• Task to complete: Take the entries that follow and return exactly the lines from the one holding "in which a JavaScript" through the one holding "(** ** JavaScript arrays *)", both included. Nothing else is needed.

• Provided information:
(** * Field arrays of vue-composable-form: a shallow embedding of
    [packages/core/src/composable/useFieldArray.ts]

    The controller keeps two parallel JavaScript arrays: the raw values,
    owned by the form context, and the entry list [fields], owned by the
    controller.  Every mutator computes a new value array, hands it to the
    form context through [setFieldArrayValue], and then publishes a new
    entry list.

    Modelling conventions.
    - A JavaScript array is a [list]; reading past the end gives
      [undefined], writing past the end extends the array, the fresh slots
      reading as [undefined] (holes and [undefined] slots are not told
      apart; the value arrays handled here never get holes, every write
      to them being guarded by [in]).  A list has no holes: the array the
      form context holds at the path of the field array is taken to be
      one without holes (on a sparse array [in] is false at a hole and
      [map] skips it).  Indices are exact below [2^32 - 1], the bound
      of JavaScript's array indices.
    - An index of TypeScript type [number] is an integer [Z].  [remove]
      takes [index?: number], an [option Z].
    - [seed] and the keys are natural numbers; the model covers the range
      in which a JavaScript number counts exactly.
    - The reactive [computed] members of an entry are functions of the
      current state: an entry stores what its closure captures, the key and
      the creation-time value.
    - The form context ([useFormContext]) is not among the sources; its
      three functions used here are modelled from their description. *)

From Stdlib Require Import ZArith Lia DecimalString DecimalZ.
From stdpp Require Import base option list strings.

Local Open Scope Z_scope.

(** ** JavaScript arrays *)

Module JsArray.
Section Ops.
Context {T : Type} (undef : T).

(** [i in data] for an integer [i] and an array without holes. *)
Definition has_index (i : Z) (data : list T) : bool :=
  (0 <=? i) && (i <? Z.of_nat (length data)).

(** [data[i]]. *)
Definition get (data : list T) (i : Z) : T :=
  if i <? 0 then undef else default undef (data !! Z.to_nat i).

(** [data[i] = v].  A negative [i] names a property that is not an
    element: the elements stay as they are.  Exact for [i < 2^32 - 1];
    from there on JavaScript too stores a plain property, and every use
    by the controller is below, being guarded by [in]. *)
Definition set (data : list T) (i : Z) (v : T) : list T :=
  if i <? 0 then data
  else
    let n := Z.to_nat i in
    if (n <? length data)%nat then <[n := v]> data
    else data ++ replicate (n - length data)%nat undef ++ [v].

(** The relative index of [splice] and [slice]: counted from the end
    when negative, clamped to [0 .. len]. *)
Definition rel_index (len : nat) (i : Z) : nat :=
  if i <? 0 then Z.to_nat (Z.max (Z.of_nat len + i) 0)
  else Z.to_nat (Z.min i (Z.of_nat len)).

(** [data.splice(start, deleteCount, ...items)]: the removed elements
    and the array after the call. *)
Definition splice (data : list T) (start : Z) (deleteCount : nat)
    (items : list T) : list T * list T :=
  let s := rel_index (length data) start in
  let d := Nat.min deleteCount (length data - s) in
  (take d (drop s data), take s data ++ items ++ drop (s + d) data).

(** [data.slice(start, end)] and [data.slice(start)]. *)
Definition slice (data : list T) (start : Z) (end_ : option Z) : list T :=
  let k := rel_index (length data) start in
  let final := match end_ with
               | Some e => rel_index (length data) e
               | None => length data
               end in
  take (final - k) (drop k data).
End Ops.
End JsArray.

(** ** The array transforms (lines 41-74) *)

Section Transforms.
Context {T : Type} (undef : T).

Definition appendAt (data : list T) (value : T) : list T :=
  data ++ [value].

Definition prependAt (data : list T) (value : T) : list T :=
  value :: data.

(** [data[indexA] = [data[indexB], (data[indexB] = data[indexA])][0]]:
    the old [data[indexB]] is read, [data[indexB]] is overwritten with
    [data[indexA]], and the old [data[indexB]] is stored at [indexA]. *)
Definition swapAt (data : list T) (indexA indexB : Z) : list T :=
  let oldB := JsArray.get undef data indexB in
  let data1 := JsArray.set undef data indexB (JsArray.get undef data indexA) in
  JsArray.set undef data1 indexA oldB.

Definition removeAt (data : list T) (index : option Z) : list T :=
  match index with
  | None => []
  | Some i => snd (JsArray.splice data i 1 [])
  end.

(** [data.splice(to, 0, data.splice(from, 1)[0])]. *)
Definition moveAt (data : list T) (from to : Z) : list T :=
  let '(removed, data1) := JsArray.splice data from 1 [] in
  snd (JsArray.splice data1 to 0 [JsArray.get undef removed 0]).

Definition insertAt (data : list T) (index : Z) (value : T) : list T :=
  JsArray.slice data 0 (Some index) ++ [value] ++ JsArray.slice data index None.

Definition updateAt (data : list T) (index : Z) (value : T) : list T :=
  JsArray.set undef data index value.
End Transforms.

(** ** The controller state *)

(** What a JavaScript call leaves behind: a value, or a thrown error. *)
Inductive JsError := TypeError.

Inductive completion (A : Type) :=
| Normal (a : A)
| Throw (e : JsError).
Arguments Normal {A} a.
Arguments Throw {A} e.

(** The function handed to [setFieldArrayValue] as [transformFn]. *)
Inductive Transform :=
| FnAppendAt | FnPrependAt | FnRemoveAt | FnSwapAt
| FnMoveAt | FnInsertAt | FnUpdateAt | FnIdentity.

(** The [transformArgs] object; a member that is absent or [undefined]
    is [None]. *)
Record TransformArgs := { argA : option Z; argB : option Z }.

(** [`${name}.${index}`]. *)
Definition string_of_index (i : Z) : string :=
  NilZero.string_of_int (Z.to_int i).

Definition field_path (name : string) (i : Z) : string :=
  name +:+ "." +:+ string_of_index i.

Fixpoint strip_prefix (p s : string) : option string :=
  match p, s with
  | EmptyString, _ => Some s
  | String c p', String d s' =>
      if Ascii.eqb c d then strip_prefix p' s' else None
  | String _ _, EmptyString => None
  end.

(** The index a dotted path addresses below the array [name], if any. *)
Definition index_of_path (name path : string) : option Z :=
  match strip_prefix (name +:+ ".") path with
  | Some rest => Z.of_int <$> NilZero.int_of_string rest
  | None => None
  end.

Section FieldArray.
Context {Value : Type} (undefined : Value).

(** An entry (lines 106-137): [key] is a plain member, never assigned
    after creation; [captured] is the [value] parameter of [createEntry],
    which the getter closes over.  The other members are computed. *)
Record FieldEntry := { key : nat; captured : Value }.

(** The calls the form context receives.  [shouldRevalidate] is [None]
    when the caller leaves the fifth argument out. *)
Inductive StoreCall :=
| RegisterFieldArray (path : string)
| SetFieldArrayValue (path : string) (newSequence : list Value)
    (transformFn : Transform) (transformArgs : TransformArgs)
    (shouldRevalidate : option bool)
| SetFieldValue (path : string) (v : Value).

(** [name], [fields] and [seed] are the closure variables of
    [useFieldArray]; [values] is [getFieldValue(name).value], held by the
    form context; [calls] lists the calls the form context has received,
    oldest first.  A slot of [fields] that reads [undefined] is [None]. *)
Record State := {
  name : string;
  values : list Value;
  calls : list StoreCall;
  fields : list (option FieldEntry);
  seed : nat
}.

• Answer to this task:
      in which a JavaScript number counts exactly.
    - The reactive [computed] members of an entry are functions of the
      current state: an entry stores what its closure captures, the key and
      the creation-time value.
    - The form context ([useFormContext]) is not among the sources; its
      three functions used here are modelled from their description. *)

From Stdlib Require Import ZArith Lia DecimalString DecimalZ.
From stdpp Require Import base option list strings.

Local Open Scope Z_scope.

(** ** JavaScript arrays *)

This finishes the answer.